- [Assignment]
Extract precisely the lines of the entries below, from the first line through the line containing "(** ** The structures of the protocols *)".

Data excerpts
(* ===== verification/GroupExamples.v ===== *)
(** * Paxos, views and handles on concrete inputs *)

From S2P Require Import Prelude Directory Marshall MarshallSpec MarshallThms Protocols Paxos PaxosThms Group GroupThms.
Import config rsm handles views.

(** ** The structures of the protocols *)

(** Every structure the replicas exchange is read back as it was written:
    proposals, the arguments and results of the Paxos calls, view stamps, and the
    results of state transfer and join. *)
Theorem protocol_structs_roundtrip `{Allocator}
    (p : prop_t) (pa : paxos_protocol.preparearg) (pr : paxos_protocol.prepareres) (aa : paxos_protocol.acceptarg)
    (da : paxos_protocol.decidearg) (vs : viewstamp) (tr : rsm_protocol.transferres) (jr : rsm_protocol.joinres) :
  let trips {A} {MA : Marshal A} {SA : MarshalSpec A} (a : A) := valid a -> Z.of_nat (24 + length (enc a)) < PDU_LIMIT ->
    exists m u, put marshall_new a = Ret m /\ get_content m = Ret (enc a) /\
      get dflt (take_content (enc a)) = Ret (a, u) /\ okdone u = true in
  trips p /\ trips pa /\ trips pr /\ trips aa /\ trips da /\ trips vs /\ trips tr /\ trips jr.
Proof. cbv zeta. split_and!; intros Hv Hl; by apply roundtrip_any. Qed.

Module GroupExample.
#[local] Instance zero_alloc : Allocator := fun _ => Ascii.zero.

Definition n1 : str := S! "1".
Definition n2 : str := S! "2".

(** C25, witness. *)
Definition some_log : list record :=
  [RDone 1 (S! "1 "); RProp (Prop_t 3 n2); RAccept (Prop_t 3 n2) (S! "1 2 "); RDone 2 (S! "1 2 ")].

Lemma some_log_ok : Forall record_ok some_log.
Proof.
  assert (word n2) by (split; [done|repeat constructor]).
  repeat constructor; simpl; try lia; try done; apply (bool_decide_unpack _); vm_compute; exact I.
Qed.

Lemma log_replay_witness :
  log.logread (foldl log_record (blank n1 []) some_log) 0 =
  Ret (foldl apply_record (foldl log_record (blank n1 []) some_log) some_log).
Proof. apply (log_replay (blank n1 []) some_log 0 some_log_ok). reflexivity. Defined.

(** An acceptor that decides a second view. *)
Definition a1 : acceptor := match acceptor_new true n1 n1 [] 0 with Ret a => a | _ => blank n1 [] end.
Definition a2 : acceptor := (commit a1 2 (S! "1 2 ")).1.

Lemma line_of v : bool_decide (newline ∉ v) = true -> line v.
Proof. intros H. by apply bool_decide_eq_true in H. Qed.

Lemma a1_reachable : reachable (started true n1 n1) astep [] a1.
Proof. constructor. split; [by apply line_of; vm_compute|]. by exists 0. Qed.

Lemma a2_step : astep a1 (ACommit 2 (S! "1 2 ")) a2.
Proof. split; [split; [lia|by apply line_of; vm_compute]|reflexivity]. Qed.

Lemma a2_reachable : reachable (started true n1 n1) astep [ACommit 2 (S! "1 2 ")] a2.
Proof. apply (reach_step _ _ [] a1); [exact a1_reachable|exact a2_step]. Qed.


(** An instance. *)
Lemma decided_stable_witness : values a2 !! 1 = Some n1 /\ instance_h a1 <= instance_h a2.
Proof.
  apply (decided_stable true n1 n1 [] a1 (ACommit 2 (S! "1 2 ")) a2 1 n1 a1_reachable a2_step).
  vm_compute. reflexivity.
Defined.

(** An instance: a node that knows nothing. *)
Lemma log_transfer_witness :
  exists b', Paxos.restore (blank n2 []) (Paxos.dump a2) 0 = Ret b' /\
    (instance_h a2 <> 0 -> instance_h b' = instance_h a2) /\
    forall i w, values a2 !! i = Some w -> values b' !! i = Some w.
Proof. apply (log_transfer true n1 n1 [ACommit 2 (S! "1 2 ")] a2 (blank n2 []) 0 a2_reachable). Defined.

(** C29, witness: phases in which every node answers. *)
Definition all_prepare (my : prop_t) (inst : Z) (nodes : list str) (w : unit) : bool * list str * str * unit :=
  (true, nodes, [], w).
Definition all_accept (my : prop_t) (inst : Z) (nodes : list str) (v : str) (w : unit) : list str * unit := (nodes, w).
Definition all_decide (inst : Z) (nodes : list str) (v : str) (w : unit) : unit := w.
Definition ran (me : str) : proposer :=
  match run_with all_prepare all_accept all_decide (proposer_new me) a1 2 [n1; n2] n2 tt with
  | Ret (p, _, _) => p | _ => proposer_new me end.


(** C31, witness: a handle is opened and its node deleted meanwhile. *)
Definition g1 : handle.handle_mgr := match handle.get_handle handle.mgr_new n1 with Ret (g, _) => g | _ => handle.mgr_new end.
Definition g2 : handle.handle_mgr := match handle.delete_handle g1 n1 with Ret g => g | _ => g1 end.

Lemma handles_run : handle_reachable [tt; tt] (Hsys g2 [1%positive]).
Proof.
  apply (reach_step _ _ [tt] (Hsys g1 [1%positive])).
  - apply (reach_step _ _ [] (Hsys handle.mgr_new [])); [by constructor|].
    apply (hs_open (Hsys handle.mgr_new []) n1). vm_compute. reflexivity.
  - apply (hs_delete (Hsys g1 [1%positive]) n1). vm_compute. reflexivity.
Qed.

Lemma handles_safe_witness :
  (exists g, handle.done_handle g2 1%positive = Ret g) /\
  (forall fresh ret, exists g c, handle.safebind g2 (Some 1%positive) fresh ret = Ret (g, c)).
Proof.
  apply (proj1 (proj2 (proj2 (handles_safe [tt; tt] (Hsys g2 [1%positive]) handles_run)))).
  apply list_elem_of_here.
Defined.

(** A replica that starts the group, and decides to let node 2 in. *)
Definition r1 : rsm := match rsm_new n1 n1 [] 0 0 with Ret r => r | _ =>
  Rsm (Config a1 (proposer_new n1) 0 n1 n1 []) (Viewstamp 0 0) (Viewstamp 0 0) n1 false false 0 0 false false false false false end.
Definition r2 : rsm := match decided r1 2 (S! "1 2 ") with Ret (r, _) => r | _ => r1 end.

Lemma r1_reachable : reachable (rstarted n1 n1) rstep [] r1.
Proof. constructor. exists 0. vm_compute. reflexivity. Qed.


(** The theorem on view changes, applied. *)
Lemma view_change_succeeds_witness :
  exists r' gone, decided r1 2 (value [n1; n2]) = Ret (r', gone) /\
    vid_commit r' = 2 /\ get_view (cfg r') 2 = [n1; n2] /\ primary r' = new_primary (primary r1) [n1] [n1; n2].
Proof.
  apply (view_change_succeeds n1 n1 [] r1 [n1] [n1; n2] r1_reachable).
  - vm_compute. split; reflexivity.
  - vm_compute. reflexivity.
  - vm_compute. reflexivity.
  - apply Forall_singleton. split; [done|repeat constructor].
  - left. exists n2. split; [reflexivity|split; [done|repeat constructor]].
  - done.
  - vm_compute. reflexivity.
Defined.

(** An instance. *)
Lemma join_same_view_witness :
  exists r', join r1 (Some (dump (Config a2 (proposer_new n1) (instance_h a2) n1 n1
      (get_view (Config a2 (proposer_new n1) 0 n1 n1 []) (instance_h a2))))) 0 = Ret (r', true) /\
    myvid (cfg r') = instance_h a2 /\ mems (cfg r') = get_view (Config a2 (proposer_new n1) 0 n1 n1 []) (instance_h a2).
Proof.
  apply (join_same_view true n1 n1 [ACommit 2 (S! "1 2 ")] a2 (proposer_new n1) n1 n1 r1 0 a2_reachable).
  vm_compute. reflexivity.
Defined.

(** Replaying an instance after a proposal keeps the proposal's node name, which
    committing resets: the one difference between memory and log. *)
Theorem replay_keeps_proposer :
  let rs := [RProp (Prop_t 3 n2); RDone 2 (S! "1 2 ")] in
  (exists a, log.logread (foldl log_record (blank n1 []) rs) 0 = Ret a /\ m (n_h a) = n2) /\
  m (n_h (commit_wo (set_n_h (blank n1 []) (Prop_t 3 n2)) 2 (S! "1 2 ")).1) = n1.
Proof. split; [eexists; split; vm_compute; reflexivity|vm_compute; reflexivity]. Qed.

(** When the primary leaves, the next one is the first of the old view that
    stays, not the one with the lowest number. *)
Theorem primary_is_first_not_lowest :
  new_primary (S! "9") [S! "9"; S! "7"; S! "3"] [S! "7"; S! "3"] = S! "7".
Proof. vm_compute. reflexivity. Qed.
End GroupExample.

- [Task solution]
(* ===== verification/GroupExamples.v ===== *)
(** * Paxos, views and handles on concrete inputs *)

From S2P Require Import Prelude Directory Marshall MarshallSpec MarshallThms Protocols Paxos PaxosThms Group GroupThms.
Import config rsm handles views.

(** ** The structures of the protocols *)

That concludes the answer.